Introduction of quenching and aging process in heat treatment of titanium alloy forgings

- Feb 02, 2018-

1. Quenching

Quenching is a preparatory process before the aging process, the purpose of which is to obtain some kind of unstable tissue through quenching, this unstable tissue in the subsequent aging process of decomposition or precipitation, forming precipitation hardening, to improve the strength of the alloy.

The quenching of titanium alloy forgings should be divided into two types: no phase change quenching and phase change quenching.

In essence, the process of phase-change quenching is to keep the metal at a high temperature and to form a saturated solid solution. The phase-change quenching of titanium alloys can be performed either by β-zone (β-alloy) or by (β) zone.

The phase transformation quenching or martensite quenching of titanium alloy forgings can also be carried out by β region or (β) region, and the main characteristic is that the titanium alloy can be changed and formed α′ and Α″.

The microstructure of the room temperature after quenching mainly depends on quenching heating temperature and cooling temperature. When the (β) alloy is heated and quenched in the upper part of (β), the martensite phase is obtained, and the unstable β phase is obtained from the lower part of the (β) region.

The temperature of the alloy is higher than that of critical TB in order to improve the process plasticity of the alloy, so as to obtain a single metastable β-phase structure after quenching treatment. In addition, in order to ensure that after the aging to achieve higher strength also need to use high-temperature quenching. Taking into account the high alloying levels of beta alloys, low critical points (such as the Tb=750℃ of TB1 and TB2 alloys, and (β) TC4 alloy TB up to 980~1000℃), heating in beta zones slightly above critical points does not lead to severe brittleness. In view of the above reasons, both TB1 and TB2 of β-type alloys were quenched at a higher temperature than TB.
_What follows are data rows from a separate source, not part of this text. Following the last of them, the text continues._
(** * Oklahoma Mesonet reader: a shallow embedding of
    [metpy/readers/mesonet.py] and the properties of its fetch, parse,
    enrichment and assembly pipeline.

    The module is Python 2 code over [datetime], [urllib2] and numpy masked
    record arrays.  Pure functions are Rocq functions; exceptions are the
    [Raise] branch of [result]; the memo table of [_fetch_mesonet_data] and
    the requests sent to the server are threaded through an explicit state. *)

From Stdlib Require Import ZArith QArith Ascii String List Lia Bool.
From Stdlib Require Import DecimalString DecimalZ DecimalN.
From Stdlib Require OrderedTypeEx.
From stdpp Require Import base option list strings gmap.

Local Open Scope string_scope.
Local Open Scope list_scope.
Local Open Scope Z_scope.

(** ** Exceptions and results *)

Inductive pyerror :=
| NameError | AttributeError | TypeError | ValueError
| IndexError | KeyError | OverflowError | IOError
| ParseError.

Inductive result (A : Type) :=
| Ok (a : A)
| Raise (e : pyerror).
Arguments Ok {A} a.
Arguments Raise {A} e.

Definition rbind {A B} (r : result A) (k : A -> result B) : result B :=
  match r with
  | Ok a => k a
  | Raise e => Raise e
  end.

Notation "'try' x <- r 'in' k" := (rbind r (fun x => k))
  (at level 10, x pattern, r at level 100, k at level 200) : stdpp_scope.

Fixpoint rmap {A B} (f : A -> result B) (l : list A) : result (list B) :=
  match l with
  | [] => Ok []
  | a :: l' => try b <- f a in try bs <- rmap f l' in Ok (b :: bs)
  end.

Definition is_ok {A} (r : result A) : bool :=
  match r with Ok _ => true | Raise _ => false end.

(** ** Python strings *)

Module PyStr.

Definition is_space (c : ascii) : bool :=
  let n := nat_of_ascii c in
  ((9 <=? n) && (n <=? 13) || (n =? 32))%nat.

Definition upper_char (c : ascii) : ascii :=
  let n := nat_of_ascii c in
  if ((97 <=? n) && (n <=? 122))%nat then ascii_of_nat (n - 32) else c.

Definition lower_char (c : ascii) : ascii :=
  let n := nat_of_ascii c in
  if ((65 <=? n) && (n <=? 90))%nat then ascii_of_nat (n + 32) else c.

Fixpoint smap (f : ascii -> ascii) (s : string) : string :=
  match s with
  | EmptyString => EmptyString
  | String c s' => String (f c) (smap f s')
  end.

(** [str.upper] and [str.lower] *)
Definition upper : string -> string := smap upper_char.
Definition lower : string -> string := smap lower_char.
(** ** The builder: calling it twice *)

(** X8. Two calls in a row on the same input give two distinct new frames
    with the same contents; the second call changes neither the input nor
    the table of the first. *)
Theorem tabela_twice
  (w : World) (dataframe : ref) (coluna : string) (coluna_frequencia : bool)
  (v : list Z) :
  lookup_column coluna (df_columns (deref w dataframe)) = Some (Int64 v) ->
  exists t1 w1 t2 w2,
    tabela_distribuicao_frequencias dataframe coluna coluna_frequencia w = (inr t1, w1) /\
    tabela_distribuicao_frequencias dataframe coluna coluna_frequencia w1 = (inr t2, w2) /\
    t1 <> t2 /\ t1 <> dataframe /\ t2 <> dataframe /\
    deref w2 t2 = deref w1 t1 /\
    deref w2 t1 = deref w1 t1 /\
    deref w2 dataframe = deref w dataframe.
Proof.
  intros Hcol. pose proof (lookup_allocated _ _ _ _ Hcol) as Hr.
  unfold allocated in Hr.
  assert (Hgen : forall T : DataFrame,
            tabela_distribuicao_frequencias dataframe coluna coluna_frequencia w =
              (inr (length (heap w)), alloc w T) ->
            (forall w0, lookup_column coluna (df_columns (deref w0 dataframe)) = Some (Int64 v) ->
               df_index (deref w0 dataframe) = df_index (deref w dataframe) ->
               tabela_distribuicao_frequencias dataframe coluna coluna_frequencia w0 =
                 (inr (length (heap w0)), alloc w0 T)) ->
            exists t1 w1 t2 w2,
              tabela_distribuicao_frequencias dataframe coluna coluna_frequencia w =
                (inr t1, w1) /\
              tabela_distribuicao_frequencias dataframe coluna coluna_frequencia w1 =
                (inr t2, w2) /\
              t1 <> t2 /\ t1 <> dataframe /\ t2 <> dataframe /\
              deref w2 t2 = deref w1 t1 /\ deref w2 t1 = deref w1 t1 /\
              deref w2 dataframe = deref w dataframe).
  { intros T H1 H2.
    assert (Hsame : deref (alloc w T) dataframe = deref w dataframe)
      by (apply deref_alloc_old; exact Hr).
    exists (length (heap w)), (alloc w T),
      (length (heap (alloc w T))), (alloc (alloc w T) T).
    split; [exact H1|].
    split; [apply H2; rewrite Hsame; [exact Hcol | reflexivity]|].
    assert (Hlen : length (heap (alloc w T)) = S (length (heap w)))
      by (unfold alloc; simpl; rewrite length_app; simpl; lia).
    split; [lia|]. split; [lia|]. split; [lia|].
    rewrite !deref_alloc_new.
    split; [reflexivity|].
    split; [rewrite deref_alloc_old by (unfold allocated; lia); apply deref_alloc_new|].
    rewrite deref_alloc_old by (unfold allocated; lia). exact Hsame. }
  destruct coluna_frequencia.
  - apply (Hgen (count_table (df_index (deref w dataframe)) v)).
    + now apply tabela_count_mode.
    + intros w0 H0 Hidx. rewrite <- Hidx. now apply tabela_count_mode.
  - apply (Hgen (raw_table v)).
    + now apply tabela_raw_mode.
    + intros w0 H0 _. now apply tabela_raw_mode.
Qed.

Lemma tabela_twice_witness :
  exists t1 w1 t2 w2,
    tabela_distribuicao_frequencias 0%nat "x" false
      (one_column_world "x" (Int64 [1; 1; 2])) = (inr t1, w1) /\
    tabela_distribuicao_frequencias 0%nat "x" false w1 = (inr t2, w2) /\
    t1 <> t2 /\ t1 <> 0%nat /\ t2 <> 0%nat /\
    deref w2 t2 = deref w1 t1 /\
    deref w2 t1 = deref w1 t1 /\
    deref w2 0%nat = deref (one_column_world "x" (Int64 [1; 1; 2])) 0%nat.
Proof.
  apply (tabela_twice (one_column_world "x" (Int64 [1; 1; 2])) 0%nat "x" false [1; 1; 2]).
  reflexivity.
Defined.

(** ** The builder: what it leaves alone *)

Lemma quiet_ret {A : Type} (a : A) : quiet (ret a).
Proof. intros w; simpl; auto. Qed.

Lemma quiet_lift {A : Type} (r : result A) : quiet (lift r).
Proof. intros w; simpl; auto. Qed.

Lemma quiet_getitem (r : ref) (name : string) : quiet (getitem r name).
Proof.
  intros w. unfold getitem.
  destruct (lookup_column name (df_columns (deref w r))); simpl; auto.
Qed.

Lemma quiet_setitem (r : ref) (name : string) (s : Series) : quiet (setitem r name s).
Proof.
  intros w. unfold setitem.
  destruct (frame_setitem name s (deref w r)); simpl; auto.
  now rewrite update_nth_length.
Qed.
Lemma wlp_while {A R} (I : A -> S -> Prop) fuel (body : A -> M S (A + R)) a s (Q : R -> S -> Prop) :
  I a s ->
  (forall a s, I a s -> gwlp b (body a) s (fun r s' =>
     match r with inl a' => I a' s' | inr v => Q v s' end)) ->
  gwlp b (while_ fuel body a) s Q.
Proof.
  intros HI Hstep. revert a s HI. induction fuel as [|k IH]; intros a s HI; [done|].
  simpl. apply wlp_bind. eapply wlp_mono; [by apply Hstep|]. intros [a'|v] s' H; [by apply IH|done].
Qed.
End wlp.

(** ** Runs that are watched

    [watches m r]: [m] is [r], except that it may stop: it ends without a result, or
    does what [r] does. A contract of the code, such as a rule that its clients are to
    keep, is checked by a run that watches the run of the code; what is proved of the
    one holds of the other as long as the check does not stop it. *)
Definition watches {S A} (m r : M S A) : Prop := forall s, m s = OutOfFuel \/ m s = r s.
(* ===== verification/CMem.v ===== *)
(** The memory the C code runs on: a partial map from 64-bit addresses to
    bytes, little-endian loads and stores of fixed width, [memcpy], and the
    framing lemmas of the proofs. An access to an unmapped byte is [Fault]. *)
From stdpp Require Import base numbers list option gmap.
From coqutil Require Import Byte Word.LittleEndianList.
From Stdlib Require Import ZArith Lia.
From S2P Require Import Prelude.

Abbreviation mem := (gmap Z byte).

(** * Operations *)

Fixpoint load_bytes (m : mem) (a : Z) (n : nat) : option (list byte) :=
  match n with
  | O => Some []
  | S n => b ← m !! a; bs ← load_bytes m (a + 1) n; Some (b :: bs)
  end.

Fixpoint store_bytes (m : mem) (a : Z) (bs : list byte) : mem :=
  match bs with
  | [] => m
  | b :: bs => <[a := b]> (store_bytes m (a + 1) bs)
  end.

Definition load (n : nat) (m : mem) (a : Z) : outcome Z :=
  match load_bytes m a n with
  | Some bs => Ok (le_combine bs)
  | None => Fault
  end.

Definition store (n : nat) (m : mem) (a v : Z) : outcome mem :=
  match load_bytes m a n with
  | Some _ => Ok (store_bytes m a (le_split n v))
  | None => Fault
  end.

Abbreviation load32 := (load 4).
Abbreviation load64 := (load 8).
Abbreviation store32 := (store 4).
Abbreviation store64 := (store 8).

(** C's [memcpy]: undefined on unmapped or overlapping ranges. *)
Definition memcpy (m : mem) (dst src : Z) (n : Z) : outcome mem :=
  if (0 <? n) && (dst <? src + n) && (src <? dst + n) then Fault
  else
    match load_bytes m src (Z.to_nat n), load_bytes m dst (Z.to_nat n) with
    | Some bs, Some _ => Ok (store_bytes m dst bs)
    | _, _ => Fault
    end.

(** * Regions *)

Definition range (lo hi : Z) : Z -> Prop := fun a => lo <= a < hi.

Definition agree (P : Z -> Prop) (m1 m2 : mem) : Prop :=
  forall a, P a -> m1 !! a = m2 !! a.

Definition mapped (m : mem) (lo hi : Z) : Prop :=
  forall a, lo <= a < hi -> is_Some (m !! a).

#[export] Instance agree_equiv P : Equivalence (agree P).
Proof.
  split; unfold agree.
  - done.
  - intros m1 m2 H a Ha. by rewrite H.
  - intros m1 m2 m3 H1 H2 a Ha. by rewrite H1, H2.
Qed.

Lemma agree_weaken (P Q : Z -> Prop) m1 m2 :
  agree P m1 m2 -> (forall a, Q a -> P a) -> agree Q m1 m2.
Proof. unfold agree. auto. Qed.

Lemma mapped_weaken m lo hi lo' hi' :
  mapped m lo hi -> lo <= lo' -> hi' <= hi -> mapped m lo' hi'.
Proof. intros H ?? a ?. apply H. lia. Qed.

Lemma mapped_agree m1 m2 lo hi :
  agree (range lo hi) m1 m2 -> mapped m1 lo hi -> mapped m2 lo hi.
Proof. intros H1 H2 a Ha. rewrite <- H1 by done. by apply H2. Qed.

(** * Loads *)

Lemma load_bytes_mapped m a n :
  mapped m a (a + Z.of_nat n) -> exists bs, load_bytes m a n = Some bs.
Proof.
  revert a. induction n as [|n IH]; intros a H; simpl; [eauto|].
  destruct (H a) as [b Hb]; [lia|]. rewrite Hb. simpl.
  destruct (IH (a + 1)) as [bs Hbs].
  { eapply mapped_weaken; [exact H|lia..]. }
  rewrite Hbs. eauto.
Qed.

Lemma load_bytes_length m a n bs : load_bytes m a n = Some bs -> length bs = n.
Proof.
  revert a bs. induction n as [|n IH]; intros a bs H; simpl in H; [by simplify_eq|].
  destruct (m !! a); [|done]. simpl in H.
  destruct (load_bytes m (a + 1) n) eqn:E; [|done]. simpl in H. simplify_eq.
  simpl. by rewrite (IH _ _ E).
Qed.

Lemma load_bytes_agree m1 m2 a n :
  agree (range a (a + Z.of_nat n)) m1 m2 -> load_bytes m1 a n = load_bytes m2 a n.
Proof.
  revert a. induction n as [|n IH]; intros a H; simpl; [done|].
  rewrite (H a) by (unfold range; lia).
  rewrite (IH (a + 1)); [done|].
  eapply agree_weaken; [exact H|]. unfold range. lia.
Qed.

Lemma load_agree m1 m2 a n :
  agree (range a (a + Z.of_nat n)) m1 m2 -> load n m1 a = load n m2 a.
Proof. intros H. unfold load. by rewrite (load_bytes_agree m1 m2). Qed.

Lemma load_mapped m a n :
  mapped m a (a + Z.of_nat n) ->
  exists v, load n m a = Ok v /\ 0 <= v < 2 ^ (8 * Z.of_nat n).
Proof.
  intros H. destruct (load_bytes_mapped m a n H) as [bs Hbs].
  exists (le_combine bs). unfold load. rewrite Hbs. split; [done|].
  rewrite <- (load_bytes_length _ _ _ _ Hbs). apply le_combine_bound.
Qed.

Lemma load_range m a n v : load n m a = Ok v -> 0 <= v < 2 ^ (8 * Z.of_nat n).
Proof.
  unfold load. destruct (load_bytes m a n) as [bs|] eqn:E; [|done].
  intros [= <-]. rewrite <- (load_bytes_length _ _ _ _ E). apply le_combine_bound.
Qed.

Lemma load_bytes_Some_mapped m a n bs :
  load_bytes m a n = Some bs -> mapped m a (a + Z.of_nat n).
Proof.
  revert a bs. induction n as [|n IH]; intros a bs H x Hx; simpl in H; [lia|].
  destruct (m !! a) eqn:Ea; [|done]. simpl in H.
  destruct (load_bytes m (a + 1) n) eqn:E; [|done].
  destruct (decide (x = a)) as [->|]; [eauto|].
  eapply IH; [exact E|lia].
Qed.

Lemma load_Ok_mapped m a n v : load n m a = Ok v -> mapped m a (a + Z.of_nat n).
Proof.
  unfold load. destruct (load_bytes m a n) eqn:E; [|done]. intros _.
  by eapply load_bytes_Some_mapped.
Qed.

Lemma load_bytes_lookup m a n bs (i : nat) :
  load_bytes m a n = Some bs -> (i < n)%nat -> m !! (a + Z.of_nat i) = bs !! i.
Proof.
  revert a bs i. induction n as [|n IH]; intros a bs i H Hi; simpl in H; [lia|].
  destruct (m !! a) eqn:Ea; [|done]. simpl in H.
  destruct (load_bytes m (a + 1) n) eqn:E; [|done]. simpl in H. simplify_eq.
  destruct i as [|i]; simpl.
  - by rewrite Z.add_0_r.
  - rewrite <- (IH (a + 1)) by (done || lia). f_equal. lia.
Qed.

Lemma load_bytes_Some_lookup m a n bs :
  length bs = n -> (forall i, (i < n)%nat -> m !! (a + Z.of_nat i) = bs !! i) ->
  load_bytes m a n = Some bs.
Proof.
  revert a bs. induction n as [|n IH]; intros a bs Hl H; destruct bs as [|b bs]; try done.
  simpl. pose proof (H O ltac:(lia)) as H0. rewrite Z.add_0_r in H0. rewrite H0. simpl.
  rewrite (IH (a + 1) bs); [done|by simplify_eq/=|].
  intros i Hi. specialize (H (S i) ltac:(lia)). simpl in H.
  by replace (a + 1 + Z.of_nat i) with (a + Z.of_nat (S i)) by lia.
Qed.

Lemma load_bytes_app m a n k bs :
  load_bytes m a (n + k) = Some bs ->
  load_bytes m a n = Some (take n bs) /\ load_bytes m (a + Z.of_nat n) k = Some (drop n bs).
Proof.
  intros H. pose proof (load_bytes_length _ _ _ _ H) as Hl. split.
  - apply load_bytes_Some_lookup; [rewrite length_take; lia|]. intros i Hi.
    rewrite (load_bytes_lookup _ _ _ _ i H) by lia. by rewrite lookup_take_lt.
  - apply load_bytes_Some_lookup; [rewrite length_drop; lia|]. intros i Hi.
    rewrite lookup_drop, <- (load_bytes_lookup _ _ _ _ (n + i) H) by lia. f_equal. lia.
Qed.

(** The two halves of a wide little-endian load. *)
Lemma load_split n k m a v :
  load (n + k) m a = Ok v ->
  load n m a = Ok (v mod 2 ^ (8 * Z.of_nat n)) /\
  load k m (a + Z.of_nat n) = Ok (v / 2 ^ (8 * Z.of_nat n)).
Proof.
  unfold load. destruct (load_bytes m a (n + k)) as [bs|] eqn:Hb; [|done]. intros [= <-].
  pose proof (load_bytes_length _ _ _ _ Hb) as Hl.
  apply load_bytes_app in Hb as [-> ->]. pose proof (take_drop n bs) as Htd.
  pose proof (le_combine_bound (take n bs)) as Hr.
  assert (Hn : length (take n bs) = n) by (rewrite length_take; lia). rewrite Hn in Hr.
  rewrite <- Htd at 2 4. rewrite le_combine_app, Hn, (Z.mul_comm (Z.of_nat n)).
  set (w := 8 * Z.of_nat n) in *. assert (0 <= w) by lia. split; f_equal.
  - rewrite <- Z.land_ones, Z.land_lor_distr_l, !Z.land_ones by done.
    rewrite Z.shiftl_mul_pow2, Z.mod_mul, Z.lor_0_r by lia. symmetry. by apply Z.mod_small.
  - rewrite <- Z.shiftr_div_pow2, Z.shiftr_lor by done.
    rewrite Z.shiftr_shiftl_l, Z.sub_diag, Z.shiftl_0_r by done.
    by rewrite Z.shiftr_div_pow2, Z.div_small by done.
Qed.

(** The high half of a 64-bit value below 2^32 is a 32-bit zero. *)
Lemma load64_high m a v : load64 m a = Ok v -> v < 2 ^ 32 -> load32 m (a + 4) = Ok 0.
Proof.
  intros Hv Hlt. pose proof (load_range _ _ _ _ Hv).
  apply (load_split 4 4) in Hv as [_ Hv]. change (a + Z.of_nat 4) with (a + 4) in Hv.
  rewrite Hv. f_equal. apply Z.div_small. simpl in *. lia.
Qed.

(** * Stores *)

Lemma store_bytes_lookup_out m a bs x :
  x < a \/ a + Z.of_nat (length bs) <= x -> store_bytes m a bs !! x = m !! x.
Proof.
  revert a. induction bs as [|b bs IH]; intros a H; simpl in *; [done|].
  rewrite lookup_insert_ne by lia. apply IH. lia.
Qed.

Lemma load_bytes_store_bytes m a bs :
  load_bytes (store_bytes m a bs) a (length bs) = Some bs.
Proof.
  revert m a. induction bs as [|b bs IH]; intros m a; simpl; [done|].
  rewrite lookup_insert_eq. simpl.
  rewrite (load_bytes_agree _ (store_bytes m (a + 1) bs)).
  - by rewrite IH.
  - intros x Hx. unfold range in Hx. rewrite lookup_insert_ne by lia. done.
Qed.

Lemma store_bytes_load_bytes m a n bs :
  load_bytes m a n = Some bs -> store_bytes m a bs = m.
Proof.
  revert a bs. induction n as [|n IH]; intros a bs H; simpl in H; [by simplify_eq|].
  destruct (m !! a) eqn:Ea; [|done]. simpl in H.
  destruct (load_bytes m (a + 1) n) eqn:E; [|done]. simpl in H. simplify_eq.
  simpl. rewrite (IH _ _ E). by apply insert_id.
Qed.

Lemma store_bytes_dom m a bs :
  mapped m a (a + Z.of_nat (length bs)) ->
  forall x, is_Some (store_bytes m a bs !! x) <-> is_Some (m !! x).
Proof.
  revert a. induction bs as [|b bs IH]; intros a H x; simpl in *; [done|].
  destruct (decide (x = a)) as [->|].
  - rewrite lookup_insert_eq. split; [intros _; apply H; lia|eauto].
  - rewrite lookup_insert_ne by done. apply IH.
    eapply mapped_weaken; [exact H|lia..].
Qed.

Lemma store_Ok m a n v :
  mapped m a (a + Z.of_nat n) ->
  store n m a v = Ok (store_bytes m a (le_split n v)).
Proof.
  intros H. destruct (load_bytes_mapped m a n H) as [bs Hbs].
  unfold store. by rewrite Hbs.
Qed.

Lemma store_inv m a n v m' :
  store n m a v = Ok m' ->
  mapped m a (a + Z.of_nat n) /\ m' = store_bytes m a (le_split n v).
Proof.
  unfold store. destruct (load_bytes m a n) eqn:E; [|done]. intros [= <-].
  split; [by eapply load_bytes_Some_mapped|done].
Qed.

Lemma load_store m a n v m' :
  store n m a v = Ok m' -> load n m' a = Ok (v mod 2 ^ (8 * Z.of_nat n)).
Proof.
  intros [_ ->]%store_inv. unfold load.
  pose proof (load_bytes_store_bytes m a (le_split n v)) as H.
  rewrite length_le_split in H. rewrite H, le_combine_split.
  by rewrite Z.mul_comm.
Qed.

Lemma store_agree m a n v m' (P : Z -> Prop) :
  store n m a v = Ok m' ->
  (forall x, P x -> x < a \/ a + Z.of_nat n <= x) -> agree P m m'.
Proof.
  intros [_ ->]%store_inv HP x Hx.
  rewrite store_bytes_lookup_out; [done|]. rewrite length_le_split. by apply HP.
Qed.

Lemma store_dom m a n v m' :
  store n m a v = Ok m' -> forall x, is_Some (m' !! x) <-> is_Some (m !! x).
Proof.
  intros [Hm ->]%store_inv. apply store_bytes_dom. by rewrite length_le_split.
Qed.

Lemma store_mapped m a n v m' lo hi :
  store n m a v = Ok m' -> mapped m lo hi -> mapped m' lo hi.
Proof. intros Hs H x Hx. apply (store_dom _ _ _ _ _ Hs). by apply H. Qed.

(** Writing back the value loaded, possibly after other values were stored
    there, restores the memory. *)
Lemma store_load m a n v : load n m a = Ok v -> store n m a v = Ok m.
Proof.
  unfold load, store. destruct (load_bytes m a n) as [bs|] eqn:E; [|done].
  intros [= <-]. f_equal.
  rewrite split_le_combine' by (by eapply load_bytes_length).
  by eapply store_bytes_load_bytes.
Qed.

Lemma store_bytes_idemp m a bs bs' :
  length bs = length bs' -> store_bytes (store_bytes m a bs) a bs' = store_bytes m a bs'.
Proof.
  intros Hl. apply map_eq. intros x.
  destruct (decide (a <= x < a + Z.of_nat (length bs'))) as [Hx|Hx].
  - pose proof (load_bytes_store_bytes m a bs') as H1.
    pose proof (load_bytes_store_bytes (store_bytes m a bs) a bs') as H2.
    revert H1 H2 Hx.
    generalize (store_bytes (store_bytes m a bs) a bs') as m2, (store_bytes m a bs') as m1.
    clear. generalize bs' at 2 4 as l. revert a.
    induction bs' as [|b bs' IH]; intros a l m2 m1 H1 H2 Hx; simpl in *; [lia|].
    destruct (m1 !! a) eqn:E1, (m2 !! a) eqn:E2; try done; simpl in *.
    destruct (load_bytes m1 (a + 1) (length bs')) eqn:F1; [|done].
    destruct (load_bytes m2 (a + 1) (length bs')) eqn:F2; [|done]. simpl in *.
    simplify_eq.
    destruct (decide (x = a)) as [->|]; [by rewrite E1, E2|].
    eapply (IH (a + 1)); [exact F1|exact F2|lia].
  - rewrite !store_bytes_lookup_out by lia. done.
Qed.

Lemma store_store m a n v w m' :
  store n m a v = Ok m' -> store n m' a w = store n m a w.
Proof.
  intros Hs. pose proof Hs as [Hm ->]%store_inv.
  rewrite (store_Ok _ _ _ w Hm), store_Ok.
  - f_equal. apply store_bytes_idemp. by rewrite !length_le_split.
  - by eapply store_mapped.
Qed.

Lemma store_load_restore m a n v w m' :
  load n m a = Ok v -> store n m a w = Ok m' -> store n m' a v = Ok m.
Proof. intros Hl Hs. by rewrite (store_store _ _ _ _ _ _ Hs), store_load. Qed.

(** * [memcpy] *)

Lemma load_bytes_ext m1 m2 a1 a2 n :
  (forall i, 0 <= i < Z.of_nat n -> m1 !! (a1 + i) = m2 !! (a2 + i)) ->
  load_bytes m1 a1 n = load_bytes m2 a2 n.
Proof.
  revert a1 a2. induction n as [|n IH]; intros a1 a2 H; simpl; [done|].
  pose proof (H 0 ltac:(lia)) as H0. rewrite !Z.add_0_r in H0. rewrite H0.
  rewrite (IH (a1 + 1) (a2 + 1)); [done|].
  intros i Hi. specialize (H (1 + i) ltac:(lia)). by rewrite !Z.add_assoc in H.
Qed.

(** Loads at corresponding offsets of two equal regions agree. *)
Lemma load_ext m1 m2 a1 a2 n :
  (forall i, 0 <= i < Z.of_nat n -> m1 !! (a1 + i) = m2 !! (a2 + i)) ->
  load n m1 a1 = load n m2 a2.
Proof. intros H. unfold load. by rewrite (load_bytes_ext m1 m2 a1 a2). Qed.

Lemma memcpy_Ok m dst src n :
  0 <= n -> mapped m src (src + n) -> mapped m dst (dst + n) ->
  n = 0 \/ dst + n <= src \/ src + n <= dst ->
  exists m', memcpy m dst src n = Ok m' /\
    (forall i, 0 <= i < n -> m' !! (dst + i) = m !! (src + i)) /\
    agree (fun x => x < dst \/ dst + n <= x) m m' /\
    (forall x, is_Some (m' !! x) <-> is_Some (m !! x)).
Proof.
  intros Hn Hs Hd Hov. unfold memcpy.
  replace (_ && _) with false.
  2: { symmetry. apply not_true_iff_false. rewrite !andb_true_iff, !Z.ltb_lt. lia. }
  destruct (load_bytes_mapped m src (Z.to_nat n)) as [bs Ebs].
  { by rewrite Z2Nat.id. }
  destruct (load_bytes_mapped m dst (Z.to_nat n)) as [bd Ebd].
  { by rewrite Z2Nat.id. }
  rewrite Ebs, Ebd. eexists. split; [done|].
  pose proof (load_bytes_length _ _ _ _ Ebs) as Hl. split; [|split].
  - intros i Hi.
    pose proof (load_bytes_store_bytes m dst bs) as Hst. rewrite Hl in Hst.
    rewrite <- (Z2Nat.id i) by lia.
    rewrite (load_bytes_lookup _ _ _ _ (Z.to_nat i) Hst) by lia.
    by rewrite (load_bytes_lookup _ _ _ _ (Z.to_nat i) Ebs) by lia.
  - intros x Hx. rewrite store_bytes_lookup_out; [done|]. lia.
  - apply store_bytes_dom. rewrite Hl, Z2Nat.id by lia. done.
Qed.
(β) alloy hardenability difference, such as TC4 for the 25mm,tc6 40mm, it is only suitable for small size parts. β-type alloy TB1 and TB2 hardenability is higher, can reach 150~200mm, the general size of the parts in the air cooling conditions can also be obtained single-phase β-tissue.

2. Limitation

For the (β) type and near β-type titanium alloy, the microstructure of the β is in equilibrium condition. The difference between the different alloys is only the proportion of α and β, which varies with the aging heating temperature and the length of heat preservation time. For example, the content of β phase in bt3-1 alloy strengthened by heat treatment is 19%, and after a long time (over 15000h) the content of β phase is 8%.

The metastable phase formed by forging quenching, whether martensite Α′,α″ or ω phase and metastable beta phase, is decomposed or precipitated in the aging process, and the final product is (β) phase, except the change mechanism and degree are different.

In order to make the titanium alloy (β) have satisfactory comprehensive properties (both in strength and plasticity) after quenching and aging, the alloy preferably has an isometric or basket-like structure before hardening. 1~6-level original microstructure can ensure satisfactory performance, 7~9-grade original needle-like tissue, there is a primary beta phase boundary, hardening heat treatment will reduce plasticity. Therefore, the quenching heating temperature of (β) alloy should not exceed the homogeneous transformation point TB. The heating time before quenching is different from the section thickness of forgings, generally for 10~60min.